Bad buzz : quand les sponsors lâchent l’affaire

Aujourd’hui plus que jamais à cause des réseaux sociaux, chaque parole, chaque action peut rapidement faire le tour du monde, encore plus lorsque l’on est connu. Pour les sportifs, cela oblige à faire attention à l’image renvoyée bien au-delà de leurs apparitions professionnelles sous peine de lourdes conséquences financières.

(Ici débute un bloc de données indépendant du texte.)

(** Making a task ready that is neither ready nor suspended, if [b]. *)
Lemma ready_if_run K t tc (b : bool) :
  kernel_inv K → tasks K !! t = Some tc → ready tc = false →
  flag_on TTOS_TASK_SUSPEND (state tc) = false → running_unlinked (this_cpu K) K →
  (b = true → c_linked t (oq K) = false) →
  wp (whenM b (ttosSetTaskReady t)) K (λ _ K', kernel_inv K' ∧ env K' = env K ∧
    running_unlinked (this_cpu K) K' ∧ ∃ tc', tasks K' !! t = Some tc' ∧
      flag_on TTOS_TASK_SUSPEND (state tc') = false ∧ ready tc' = b).
Proof.
  intros Hinv Ht Hr Hs Hunl Hlink. destruct b; simpl.
  2: { apply wp_ret. split_and!; try done. by exists tc. }
  pose proof (set_ready_run K t tc Hinv Ht (Hlink eq_refl)) as Hwp.
  rewrite flag_on_lor in Hwp. fold (ready tc) in Hwp. rewrite Hr, Hs in Hwp.
  specialize (Hwp eq_refl). apply (wp_pres (λ K K', env K' = env K)) in Hwp; [|apply _].
  eapply wp_mono; [exact Hwp|]. intros _ K' ((? & Et & Er & Eo) & Henv). split_and!; try done.
  - intros r rc. rewrite Er, Et, Eo. intros Hrun. destruct (decide (r = t)) as [->|Hrt].
    + rewrite lookup_insert_eq. intros [= <-] Ha _.
      assert (Hq : queued_kind tc = false).
      { destruct (si_run _ _ Hinv _ (si_this _ _ Hinv)) as (e & ec & He & Hec & Hon). simplify_eq.
        unfold queued_kind. rewrite Hon.
        assert (Ha' : affCpu tc = None) by (unfold made_ready in Ha; by destruct (queued_kind tc)).
        by rewrite Ha'. }
      rewrite Hq. by apply Hlink.
    + rewrite lookup_insert_ne by done. intros Hrc Ha Hrd.
      destruct (queued_kind _); [apply linked_add_tail_other; [done|]|]; by eapply Hunl.
  - exists (made_ready tc). rewrite Et, lookup_insert_eq. split; [done|].
    assert (Est : state (made_ready tc) = set_flag TTOS_TASK_READY (state tc))
      by (unfold made_ready; by destruct (queued_kind _)).
    unfold ready. rewrite Est. split; [|by apply flag_on_set].
    unfold flag_on, set_flag. rewrite Z.land_lor_distr_l.
    change (Z.land TTOS_TASK_READY TTOS_TASK_SUSPEND) with 0. rewrite Z.lor_0_r. exact Hs.
Qed.

(** [TTOS_ResumeTask] on an existing task refuses a task that is not
    suspended; otherwise it clears the suspend bit, and the task becomes ready
    exactly when no other non-running state is left (a task that still sleeps
    or waits stays off the ready queues).  The invariant is kept and the
    calling CPU rescheduled. *)
Theorem resume_task_correct K t tc :
  kernel_inv K → running_unlinked (this_cpu K) K →
  ttosDisableScheduleLevel K !! this_cpu K = Some 0 →
  is_task_object t K = true → tasks K !! t = Some tc → ready tc = false →
  (flag_on TTOS_TASK_NONRUNNING_STATE (state (resumed tc)) = false → c_linked t (oq K) = false) →
  ∃ r K' tc', TTOS_ResumeTask (Some t) K = Some (r, K') ∧ kernel_inv K' ∧
    settled (this_cpu K) K' ∧ tasks K' !! t = Some tc' ∧
    if flag_on TTOS_TASK_SUSPEND (state tc)
    then r = TTOS_OK ∧ flag_on TTOS_TASK_SUSPEND (state tc') = false ∧
         ready tc' = negb (flag_on TTOS_TASK_NONRUNNING_STATE (state (resumed tc)))
    else r = TTOS_INVALID_STATE ∧ ready tc' = false.
Proof.
  intros Hinv Hunl Hl Hobj Ht Hnr Hlink. pose proof (task_object_not_idle _ _ Hobj) as Hni.
  enough (Hwp : wp (TTOS_ResumeTask (Some t)) K (λ r K', kernel_inv K' ∧ settled (this_cpu K) K' ∧
    ∃ tc', tasks K' !! t = Some tc' ∧
    if flag_on TTOS_TASK_SUSPEND (state tc)
    then r = TTOS_OK ∧ flag_on TTOS_TASK_SUSPEND (state tc') = false ∧
         ready tc' = negb (flag_on TTOS_TASK_NONRUNNING_STATE (state (resumed tc)))
    else r = TTOS_INVALID_STATE ∧ ready tc' = false)).
  { apply wp_run in Hwp as (r & K' & ? & ? & ? & tc' & ? & ?). by exists r, K', tc'. }
  unfold TTOS_ResumeTask. apply wp_bind. eapply wp_mono; [by eapply lookup_run|].
  intros o K1 [-> ->]. set (K1 := set_ttosDisableScheduleLevel _ K).
  assert (Hinv1 : kernel_inv K1) by (by apply inv_set_level).
  apply wp_bind. unfold task_state. apply wp_bind. eapply (wp_get_task K1); [exact Ht|]. apply wp_ret.
  destruct (flag_on TTOS_TASK_SUSPEND (state tc)) eqn:Hs; simpl.
  2: { apply wp_bind. eapply wp_mono; [apply (exit_run K1 Hinv1 Hunl), lookup_insert_eq|].
       intros [] K' (? & ? & Hev). apply wp_ret. split_and!; try done.
       destruct (evolves_flag _ _ _ _ TTOS_TASK_READY Hev Ht) as (tc' & ? & Hf); [done..|].
       exists tc'. split_and!; try done. unfold ready in *. by rewrite Hf. }
  apply wp_bind. eapply (wp_upd_task K1); [exact Ht|]. change (set_state _ tc) with (resumed tc).
  set (K2 := set_tasks _ K1).
  assert (Hr2 : ready (resumed tc) = false).
  { unfold ready, resumed. simpl. rewrite flag_on_clear_ne by done. exact Hnr. }
  assert (Hinv2 : kernel_inv K2) by (eapply inv_upd_inert; try done; congruence).
  assert (Ht2 : tasks K2 !! t = Some (resumed tc)) by apply lookup_insert_eq.
  assert (Hs2 : flag_on TTOS_TASK_SUSPEND (state (resumed tc)) = false) by (by apply flag_on_clear).
  apply wp_bind, wp_bind. eapply wp_get_task; [done|]. apply wp_ret.
  set (b := negb (flag_on TTOS_TASK_NONRUNNING_STATE (state (resumed tc)))).
  assert (Hunl2 : running_unlinked (this_cpu K) K2).
  { intros r rc Hr Hrc. destruct (decide (r = t)) as [->|]; [simplify_eq; congruence|].
    simpl in Hrc. rewrite lookup_insert_ne in Hrc by done. by apply Hunl. }
  apply wp_bind. eapply wp_mono.
  { apply (ready_if_run K2 t (resumed tc) b Hinv2 Ht2 Hr2 Hs2 Hunl2).
    intros Hb%negb_true_iff. by apply Hlink. }
  intros [] K3 (Hinv3 & Henv3 & Hunl3 & tc3 & Ht3 & Hs3 & Hr3).
  injection Henv3 as _ _ _ _ _ Eth _ Elv. apply wp_bind.
  eapply wp_mono; [apply (exit_run K3 Hinv3); [by rewrite Eth|rewrite Elv, Eth; apply lookup_insert_eq]|].
  intros [] K' (? & Hst & Hev). apply wp_ret. rewrite Eth in Hst. split_and!; try done.
  destruct (evolves_flag _ _ _ _ TTOS_TASK_READY Hev Ht3) as (tc' & Ht' & Hf1); [done..|].
  destruct (evolves_flag _ _ _ _ TTOS_TASK_SUSPEND Hev Ht3) as (tc'' & Ht'' & Hf2); [done..|].
  rewrite Ht' in Ht''. injection Ht'' as <-. exists tc'. split_and!; try done; [by rewrite Hf2|].
  unfold ready in *. by rewrite Hf1.
Qed.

Le couperet est tombé très rapidement suite aux récentes déclarations antisémites du rappeur Kanye West sur Twitter, Adidas l’un de ses partenaires principaux, arrête toute collaboration avec ce dernier et ce malgré les millions de pertes engendrées. Une décision qui rappelle ce qui peut arriver également dans le milieu du sport à l’image de la vidéo polémique de Kurt Zouma maltraitant son chat qui a fait perdre à ce dernier son contrat aussi avec Adidas.

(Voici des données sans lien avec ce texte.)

(* ===== verification/TaskqRep.v ===== *)
(** * Wait-queue links as chains of tasks

    What the links of [Taskq] mean: for every head the tasks linked on it.  Each
    list operation of [list.h] and the two pieces of pointer surgery of the
    queue code ([list_replace] with its unlinking, and the promotion in
    [ttosDequeuePriority]) are verified against that meaning. *)

From S2P Require Import Prelude Chain DList Kernel Taskq.

Definition is_node (a : addr) : Prop := match a with Node _ => True | _ => False end.

Abbreviation chains := (gmap addr (list tid)).

Definition nodes_of (D : chains) : gmap addr (list addr) :=
  (λ xs : list tid, (Node <$> xs : list addr)) <$> D.

(** The links [h] hold the chains [D]; only heads have chains. *)
Record trep (h : links) (D : chains) : Prop := {
  tr_rep : Rep is_node h (nodes_of D);
  tr_heads : ∀ t, D !! Node t = None;
}.

#[export] Instance Node_inj : Inj (=) (=) Node.
Proof. by intros ?? [= ->]. Qed.

Section Rep.
Context (h : links) (D : chains) (HR : trep h D).

Lemma tr_lookup q xs : D !! q = Some xs →
  nodes_of D !! q = Some (Node <$> xs).
Proof. intros Hq. by unfold nodes_of; rewrite lookup_fmap, Hq. Qed.

Lemma tr_lookup_inv q xs : nodes_of D !! q = Some xs →
  ∃ ys, D !! q = Some ys ∧ xs = Node <$> ys.
Proof. unfold nodes_of. rewrite lookup_fmap. destruct (D !! q); naive_solver. Qed.

Lemma tr_nodup q xs : D !! q = Some xs → NoDup xs.
Proof.
  intros Hq. pose proof (rep_nodup _ _ _ (tr_rep _ _ HR) _ _ (tr_lookup _ _ Hq)) as Hnd.
  apply NoDup_cons in Hnd as [_ Hnd]. by apply NoDup_fmap_1 in Hnd.
Qed.

Lemma tr_disj q1 q2 xs1 xs2 t : D !! q1 = Some xs1 → D !! q2 = Some xs2 →
  t ∈ xs1 → t ∈ xs2 → q1 = q2.
Proof.
  intros H1 H2 Ht1 Ht2. eapply (rep_disj _ _ _ (tr_rep _ _ HR) _ _ _ _ (Node t)); try by apply tr_lookup.
  - right. by apply list_elem_of_fmap_2.
  - right. by apply list_elem_of_fmap_2.
Qed.

Lemma tr_wf : c_wf D.
Proof.
  split.
  - intros q. unfold c_get. destruct (D !! q) eqn:E; simpl; [by eapply tr_nodup|constructor].
  - intros q1 q2 t. unfold c_get.
    destruct (D !! q1) eqn:E1; simpl; [|by intros ?%not_elem_of_nil].
    destruct (D !! q2) eqn:E2; simpl; [|by intros _ ?%not_elem_of_nil]. by eapply tr_disj.
Qed.

Lemma tr_unlinked_node t : c_linked t D = false → unlinked (nodes_of D) (Node t).
Proof.
  rewrite c_linked_false. intros Hl q xs (ys & Hq & ->)%tr_lookup_inv. apply not_elem_of_cons. split.
  - intros <-. by rewrite (tr_heads _ _ HR) in Hq.
  - intros (t' & [= <-] & Hin)%list_elem_of_fmap. apply (Hl q). unfold c_get. by rewrite Hq.
Qed.

Lemma tr_unlinked_head q : ¬ is_node q → D !! q = None → unlinked (nodes_of D) q.
Proof.
  intros Hq Hn k xs (ys & Hk & ->)%tr_lookup_inv. apply not_elem_of_cons. split; [congruence|].
  intros (t & -> & _)%list_elem_of_fmap. by apply Hq.
Qed.

Lemma tr_get q t : t ∈ c_get q D → ∃ xs, D !! q = Some xs ∧ t ∈ xs ∧ Node t ∈ Node <$> xs.
Proof.
  unfold c_get. destruct (D !! q) as [xs|]; simpl; [|by intros ?%not_elem_of_nil].
  intros Ht. exists xs. split_and!; [done..|]. by apply list_elem_of_fmap_2.
Qed.

(** [next != NULL] is the test that the task is queued. *)
Lemma tr_linked t : is_Some (h !! Node t) →
  ∃ p, nx h (Node t) = Some p ∧ (p = None ↔ c_linked t D = false).
Proof.
  intros [[p v] Hn]. exists p. split; [unfold nx; by rewrite Hn|]. split.
  - intros ->. apply c_linked_false. intros q (xs & Hq & _ & Hin)%tr_get.
    destruct (next_rep _ _ _ _ _ _ (tr_rep _ _ HR) (tr_lookup _ _ Hq) Hin) as [Hnx _].
    unfold nx in Hnx. rewrite Hn in Hnx. done.
  - intros Hl. apply tr_unlinked_node in Hl.
    pose proof (rep_null _ _ _ (tr_rep _ _ HR) (Node t) _ I Hn Hl) as [= -> _]. done.
Qed.

End Rep.

Lemma fmap_c_set (D : chains) q xs : nodes_of (c_set q xs D) = c_set q (Node <$> xs) (nodes_of D).
Proof. unfold nodes_of, c_set. by rewrite fmap_insert. Qed.

Lemma fmap_c_get (D : chains) q : c_get q (nodes_of D) = Node <$> c_get q D.
Proof. unfold nodes_of, c_get. rewrite lookup_fmap. by destruct (D !! q). Qed.

Lemma heads_set (h : links) (D : chains) q xs : trep h D → is_Some (D !! q) →
  ∀ t, c_set q xs D !! Node t = None.
Proof.
  intros HR [ys Hq] t. unfold c_set. rewrite lookup_insert_ne; [apply HR|]. intros ->.
  by rewrite (tr_heads _ _ HR) in Hq.
Qed.

(** ** The list operations *)

Section Ops.
Context (h : links) (D : chains) (HR : trep h D).

Lemma t_first q xs : D !! q = Some xs →
  wp (list_first (Some q)) h (λ r h', r = Node <$> head xs ∧ h' = h).
Proof.
  intros Hq. pose proof (tr_lookup D _ _ Hq) as HC.
  destruct (first_rep _ _ _ _ _ (tr_rep _ _ HR) HC) as [Hn _].
  unfold list_first. apply wp_bind. eapply wp_get_next; [exact Hn|]. apply wp_ret. split; [|done].
  rewrite (not_head _ _ _ _ _ _ (tr_rep _ _ HR) HC); [by destruct xs|].
  intros x Hx. destruct xs; [done|]. injection Hx as <-. left.
Qed.

Lemma t_tail q xs : D !! q = Some xs →
  wp (list_tail (Some q)) h (λ r h', r = Node <$> last xs ∧ h' = h).
Proof.
  intros Hq. pose proof (tr_lookup D _ _ Hq) as HC.
  destruct (first_rep _ _ _ _ _ (tr_rep _ _ HR) HC) as [_ Hp].
  unfold list_tail. apply wp_bind. eapply wp_get_prev; [exact Hp|]. apply wp_ret. split; [|done].
  rewrite (not_head _ _ _ _ _ _ (tr_rep _ _ HR) HC); [by rewrite fmap_last|].
  intros x Hx. by apply last_in.
Qed.

Lemma t_is_empty q xs : D !! q = Some xs →
  wp (list_is_empty (Some q)) h (λ b h', b = bool_decide (xs = []) ∧ h' = h).
Proof.
  intros Hq. pose proof (tr_lookup D _ _ Hq) as HC.
  destruct (first_rep _ _ _ _ _ (tr_rep _ _ HR) HC) as [Hn _].
  unfold list_is_empty. apply wp_bind. eapply wp_get_next; [exact Hn|]. apply wp_ret. split; [|done].
  apply bool_decide_ext. destruct xs as [|x xs]; simpl; [done|]. split; [|done].
  intros [= <-]. by rewrite (tr_heads _ _ HR) in Hq.
Qed.

Lemma t_next q xs1 t xs2 : D !! q = Some (xs1 ++ t :: xs2) →
  wp (list_next (Some (Node t)) (Some q)) h (λ r h', r = Node <$> head xs2 ∧ h' = h).
Proof.
  intros Hq. pose proof (tr_lookup D _ _ Hq) as HC. rewrite fmap_app, fmap_cons in HC.
  destruct (around _ _ _ _ _ _ _ (tr_rep _ _ HR) HC) as (p & s & _ & Hs & _ & [Hn _] & _).
  unfold list_next. apply wp_bind. eapply wp_get_next; [exact Hn|]. apply wp_ret. split; [|done].
  destruct xs2 as [|x xs2]; injection Hs as <-; [by rewrite decide_False by congruence|].
  rewrite decide_True; [done|]. intros [= <-]. by rewrite (tr_heads _ _ HR) in Hq.
Qed.

Lemma t_prev q xs1 t xs2 : D !! q = Some (xs1 ++ t :: xs2) →
  wp (list_prev (Some (Node t)) (Some q)) h (λ r h', r = Node <$> last xs1 ∧ h' = h).
Proof.
  intros Hq. pose proof (tr_lookup D _ _ Hq) as HC. rewrite fmap_app, fmap_cons in HC.
  destruct (around _ _ _ _ _ _ _ (tr_rep _ _ HR) HC) as (p & s & Hp & _ & [_ Hv] & _).
  unfold list_prev. apply wp_bind. eapply wp_get_prev; [exact Hv|]. apply wp_ret. split; [|done].
  destruct xs1 as [|x xs1] using rev_ind.
  - injection Hp as <-. by rewrite decide_False by congruence.
  - rewrite fmap_app, app_comm_cons in Hp. change (Node <$> [x]) with [Node x] in Hp.
    rewrite last_snoc in Hp. injection Hp as <-.
    rewrite last_snoc. rewrite decide_True; [done|]. intros [= <-]. by rewrite (tr_heads _ _ HR) in Hq.
Qed.

Lemma t_add_tail q xs t : D !! q = Some xs → c_linked t D = false → is_Some (h !! Node t) →
  wp (list_add_tail (Some (Node t)) (Some q)) h
    (λ _ h', trep h' (c_set q (xs ++ [t]) D) ∧ dom h' = dom h).
Proof.
  intros Hq Hl Hd. eapply wp_mono.
  { eapply add_tail_rep; [apply HR|by apply tr_lookup|by eapply tr_unlinked_node|done]. }
  intros [] h' [HR' ?]. split; [|done]. split; [|eapply heads_set; eauto].
  rewrite fmap_c_set, fmap_app. unfold c_add_tail in HR'. rewrite fmap_c_get in HR'.
  unfold c_get in HR'. by rewrite Hq in HR'.
Qed.

Lemma t_add_head q xs t : D !! q = Some xs → c_linked t D = false → is_Some (h !! Node t) →
  wp (list_add_head (Some (Node t)) (Some q)) h
    (λ _ h', trep h' (c_set q (t :: xs) D) ∧ dom h' = dom h).
Proof.
  intros Hq Hl Hd. eapply wp_mono.
  { eapply add_head_rep; [apply HR|by apply tr_lookup|by eapply tr_unlinked_node|done]. }
  intros [] h' [HR' ?]. split; [|done]. split; [|eapply heads_set; eauto].
  rewrite fmap_c_set. unfold c_add_head in HR'. rewrite fmap_c_get in HR'.
  unfold c_get in HR'. by rewrite Hq in HR'.
Qed.

Lemma t_split q xs1 t xs2 : D !! q = Some (xs1 ++ t :: xs2) →
  Node t ∉ Node <$> xs1 ∧ Node t ∈ Node <$> (xs1 ++ t :: xs2).
Proof.
  intros Hq. pose proof (tr_nodup _ _ HR _ _ Hq) as (_ & Hd & _)%NoDup_app. split.
  - intros (t' & [= <-] & Hin)%list_elem_of_fmap. apply (Hd t Hin). left.
  - apply list_elem_of_fmap_2. set_solver.
Qed.

Lemma t_add_before q xs1 m xs2 t :
  D !! q = Some (xs1 ++ m :: xs2) → c_linked t D = false → is_Some (h !! Node t) →
  wp (list_add_before (Some (Node t)) (Some (Node m))) h
    (λ _ h', trep h' (c_set q (xs1 ++ t :: m :: xs2) D) ∧ dom h' = dom h).
Proof.
  intros Hq Hl Hd. destruct (t_split _ _ _ _ Hq) as [Hm Hin]. eapply wp_mono.
  { eapply add_before_rep; [apply HR|by apply tr_lookup|done|by eapply tr_unlinked_node|done]. }
  intros [] h' [HR' ?]. split; [|done]. split; [|eapply heads_set; eauto].
  rewrite fmap_c_set, fmap_app. rewrite fmap_c_get in HR'. unfold c_get in HR'. rewrite Hq in HR'.
  simpl in HR'. by rewrite fmap_app, fmap_cons, insert_before_split in HR'.
Qed.

Lemma t_add_after q xs1 m xs2 t :
  D !! q = Some (xs1 ++ m :: xs2) → c_linked t D = false → is_Some (h !! Node t) →
  wp (list_add_after (Some (Node t)) (Some (Node m))) h
    (λ _ h', trep h' (c_set q (xs1 ++ m :: t :: xs2) D) ∧ dom h' = dom h).
Proof.
  intros Hq Hl Hd. destruct (t_split _ _ _ _ Hq) as [Hm Hin]. eapply wp_mono.
  { eapply add_after_rep; [apply HR|by apply tr_lookup|done|by eapply tr_unlinked_node|done]. }
  intros [] h' [HR' ?]. split; [|done]. split; [|eapply heads_set; eauto].
  rewrite fmap_c_set, fmap_app. rewrite fmap_c_get in HR'. unfold c_get in HR'. rewrite Hq in HR'.
  simpl in HR'. by rewrite fmap_app, fmap_cons, insert_after_split in HR'.
Qed.

(** One chain loses [t]. *)
Lemma t_unspliced q xs1 t xs2 p s h' : D !! q = Some (xs1 ++ t :: xs2) →
  last (q :: (Node <$> xs1)) = Some p → head ((Node <$> xs2) ++ [q]) = Some s →
  unspliced h h' p (Node t) s → trep h' (c_set q (xs1 ++ xs2) D) ∧ dom h' = dom h.
Proof.
  intros Hq Hp Hs Hu. pose proof (tr_lookup D _ _ Hq) as HC. rewrite fmap_app, fmap_cons in HC. split.
  - split; [|eapply heads_set; eauto]. rewrite fmap_c_set, fmap_app. by eapply Rep_unsplice; [apply HR|..].
  - destruct (around _ _ _ _ _ _ _ (tr_rep _ _ HR) HC) as (p' & s' & Hp' & _ & Hpn & _).
    rewrite Hp in Hp'. injection Hp' as <-. by apply (unspliced_dom is_node h h' p (Node t) s).
Qed.

Lemma t_around q xs1 t xs2 : D !! q = Some (xs1 ++ t :: xs2) →
  ∃ p s, last (q :: (Node <$> xs1)) = Some p ∧ head ((Node <$> xs2) ++ [q]) = Some s ∧
    lnk h p (Node t) ∧ lnk h (Node t) s ∧ Node t ≠ p ∧ Node t ≠ s.
Proof.
  intros Hq. pose proof (tr_lookup D _ _ Hq) as HC. rewrite fmap_app, fmap_cons in HC.
  by apply (around _ _ _ _ _ _ _ (tr_rep _ _ HR) HC).
Qed.

(** The addresses of a chain are allocated. *)
Lemma t_mem q xs x : D !! q = Some xs → x ∈ q :: (Node <$> xs) → is_Some (nx h x).
Proof.
  intros Hq [->|Hx]%elem_of_cons.
  - destruct (first_rep _ _ _ _ _ (tr_rep _ _ HR) (tr_lookup D _ _ Hq)) as [-> _]. eauto.
  - apply list_elem_of_fmap in Hx as (t & -> & (xs1 & xs2 & ->)%list_elem_of_split).
    destruct (t_around _ _ _ _ Hq) as (? & ? & _ & _ & _ & Hl & _). by destruct (lnk_dom _ _ _ Hl).
Qed.

Lemma t_mem_node q xs t : D !! q = Some xs → t ∈ xs → is_Some (h !! Node t).
Proof.
  intros Hq Ht. assert (Hx : is_Some (nx h (Node t))).
  { apply (t_mem q xs); [done|]. right. by apply list_elem_of_fmap_2. }
  unfold nx in Hx. by rewrite fmap_is_Some in Hx.
Qed.

Lemma t_mem_head q xs : D !! q = Some xs → is_Some (h !! q).
Proof.
  intros Hq. assert (Hx : is_Some (nx h q)) by (apply (t_mem q xs); [done|left]).
  unfold nx in Hx. by rewrite fmap_is_Some in Hx.
Qed.

Lemma t_delete q xs1 t xs2 : D !! q = Some (xs1 ++ t :: xs2) →
  wp (list_delete (Some (Node t))) h (λ _ h', trep h' (c_set q (xs1 ++ xs2) D) ∧ dom h' = dom h).
Proof.
  intros Hq. destruct (t_around _ _ _ _ Hq) as (p & s & Hp & Hs & Hpn & Hnq & ? & ?).
  eapply wp_mono; [by apply (list_delete_unsplices h p (Node t) s)|].
  intros [] h' Hu. by apply (t_unspliced q xs1 t xs2 p s).
Qed.

Lemma t_delete_head q x xs : D !! q = Some (x :: xs) →
  wp (list_delete_head (Some q)) h
    (λ r h', r = Some (Node x) ∧ trep h' (c_set q xs D) ∧ dom h' = dom h).
Proof.
  intros Hq. destruct (first_rep _ _ _ _ _ (tr_rep _ _ HR) (tr_lookup D _ _ Hq)) as [Hn _].
  unfold list_delete_head. apply wp_bind. eapply wp_get_next; [exact Hn|]. simpl. rewrite decide_True.
  - apply wp_bind. eapply wp_mono; [by apply (t_delete q [] x xs)|]. intros [] h' [? ?]. by apply wp_ret.
  - intros [= <-]. by rewrite (tr_heads _ _ HR) in Hq.
Qed.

Les réseaux sociaux, des armes à double tranchant

La marque aux trois bandes n’est pas la seule à être hyper réactive lorsqu’il s’agit de se désolidariser des mauvais comportements de ses ambassadeurs. En plus des frasques de sportifs sur les réseaux sociaux, les marques font également très attention aux polémiques liées au dopage. Maria Sharapova en a fait les frais en 2016 lors de son contrôle positif et ce malgré son image de superstar de l’époque. Quelques heures seulement après l’annonce de son résultat, cette dernière avait déjà été lâchée par Nike, Tag Heuer et Porsche. Outre le dopage, plusieurs sportifs ont accusé également la perte d’un sponsor après avoir été arrêté en état d’ébriété (Dan Carter en 2017) ou encore après avoir consommé des produits stupéfiants comme Michael Phelps en 2009.

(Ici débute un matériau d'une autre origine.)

Lemma dequeue_priority_links h D w :
  trep h D → tq_wf D → init_ok w D → fifo w = false →
  wp (ttosDequeuePriority w) h (λ r h',
    match flat D w with
    | [] => r = None ∧ h' = h
    | t :: _ => r = Some t ∧ removal D t h h'
    end).
Proof.
  intros HR Hwf Hin Hw. assert (En : nheads w = 4%nat) by (unfold nheads; by rewrite Hw).
  unfold ttosDequeuePriority. apply wp_bind. eapply wp_mono.
  { apply (first_node_run h D w HR). intros j Hj. apply Hin. rewrite En.
    unfold TTOS_QUEUE_DATA_NUMBER_OF_PRIORITY_HEADERS in Hj. lia. }
  change TTOS_QUEUE_DATA_NUMBER_OF_PRIORITY_HEADERS with 4%nat.
  intros r h' (-> & [[-> Hj]|(i & t & L & -> & HL & Hi & Hj)]).
  { apply wp_ret. unfold flat. rewrite parts_empty; [done|]. intros j [??]%elem_of_seq. apply Hj. lia. }
  assert (EL : leaders D w i = t :: L) by (unfold leaders, c_get; by rewrite HL).
  rewrite (flat_split D w i), parts_empty by (try lia; intros j [??]%elem_of_seq; apply Hj; lia).
  unfold part at 1. rewrite EL. simpl.
  destruct (w_dom _ Hwf w i t Hw) as [ms Hms]; [rewrite EL; left|].
  apply wp_bind, (wp_lift _ t); [done|].
  apply wp_bind. eapply wp_mono; [by eapply (t_first h D HR)|]. intros r h' [-> ->].
  destruct (t_around h D HR (Header w i) [] t L HL) as (p & s & Hp & Hs & [_ Hpt] & [Hts _] & _).
  apply wp_bind. eapply wp_get_next; [exact Hts|]. apply wp_bind. eapply wp_get_prev; [exact Hpt|].
  rewrite decide_False by naive_solver. cbv zeta.
  apply wp_bind. eapply wp_mono; [by eapply (t_is_empty h D HR)|]. intros b h' [-> ->].
  destruct ms as [|f ms]; simpl.
  - destruct (unlink_single h D w i t L HR HL) with (Ψ := λ r h', r = Some t ∧ removal D t h h')
      as (p' & s' & Hs' & Hp' & Hwp); [unfold members, c_get; by rewrite Hms|done|].
    rewrite Hts in Hs'. rewrite Hpt in Hp'. by simplify_eq.
  - assert (Hf : D !! Same f = Some []) by (by eapply (second_empty h D HR Hwf t f ms)).
    apply (promote_run h D HR (Header w i) [] L t f ms p s); try done.
    intros h' Hpr. split; [done|]. split; [by eapply (promoted_dom h D HR (Header w i) [] L t f ms p s)|].
    pose proof (promoted_rep h D HR (Header w i) [] L t f ms p s HL Hms Hf ltac:(done) ltac:(done) Hp Hs h' Hpr) as HR'.
    eexists. split; [exact HR'|]. destruct (promoted_removed D w i [] L t f ms _ (tr_wf _ _ HR) HL Hms ltac:(done)).
    split_and!; try done. intros q Hqt Hq. rewrite lookup_insert, lookup_delete_ne by done.
    unfold c_set. rewrite lookup_insert. repeat case_decide; eauto.
Qed.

Choisir un ambassadeur en 2022 pour sa marque peut se révéler être un vrai casse-tête à l’heure où pas une semaine ne passe sans une nouvelle polémique dans les médias et sur les réseaux sociaux. Certaines marques font des paris audacieux en s’associant à des personnalités clivantes mais difficiles à manager à l’image de Puma avec Mario Balotelli ou encore Neymar.

L’art de retourner le bad buzz

Derrière chaque bad buzz peut se cacher une opportunité unique de communiquer comme nous l’a rappelé Nike avec le footballeur américain Colin Kaepernick. Connu pour sa protestation en 2016 lors de l’hymne américain afin de dénoncer le racisme aux États-Unis, ce dernier s’est retrouvé au cœur d’une campagne de Nike deux ans plus tard. En affichant son soutien, Nike a soulevé les foules notamment sur Twitter avec deux camps principaux, l’un appréciant le positionnement de la marque à la virgule, l’autre appelant au boycott massif. Résultats ? Nike a généré pas moins de 8,2 millions de mentions sur le réseau social et a augmenté ses ventes en ligne de 31 % durant cette campagne.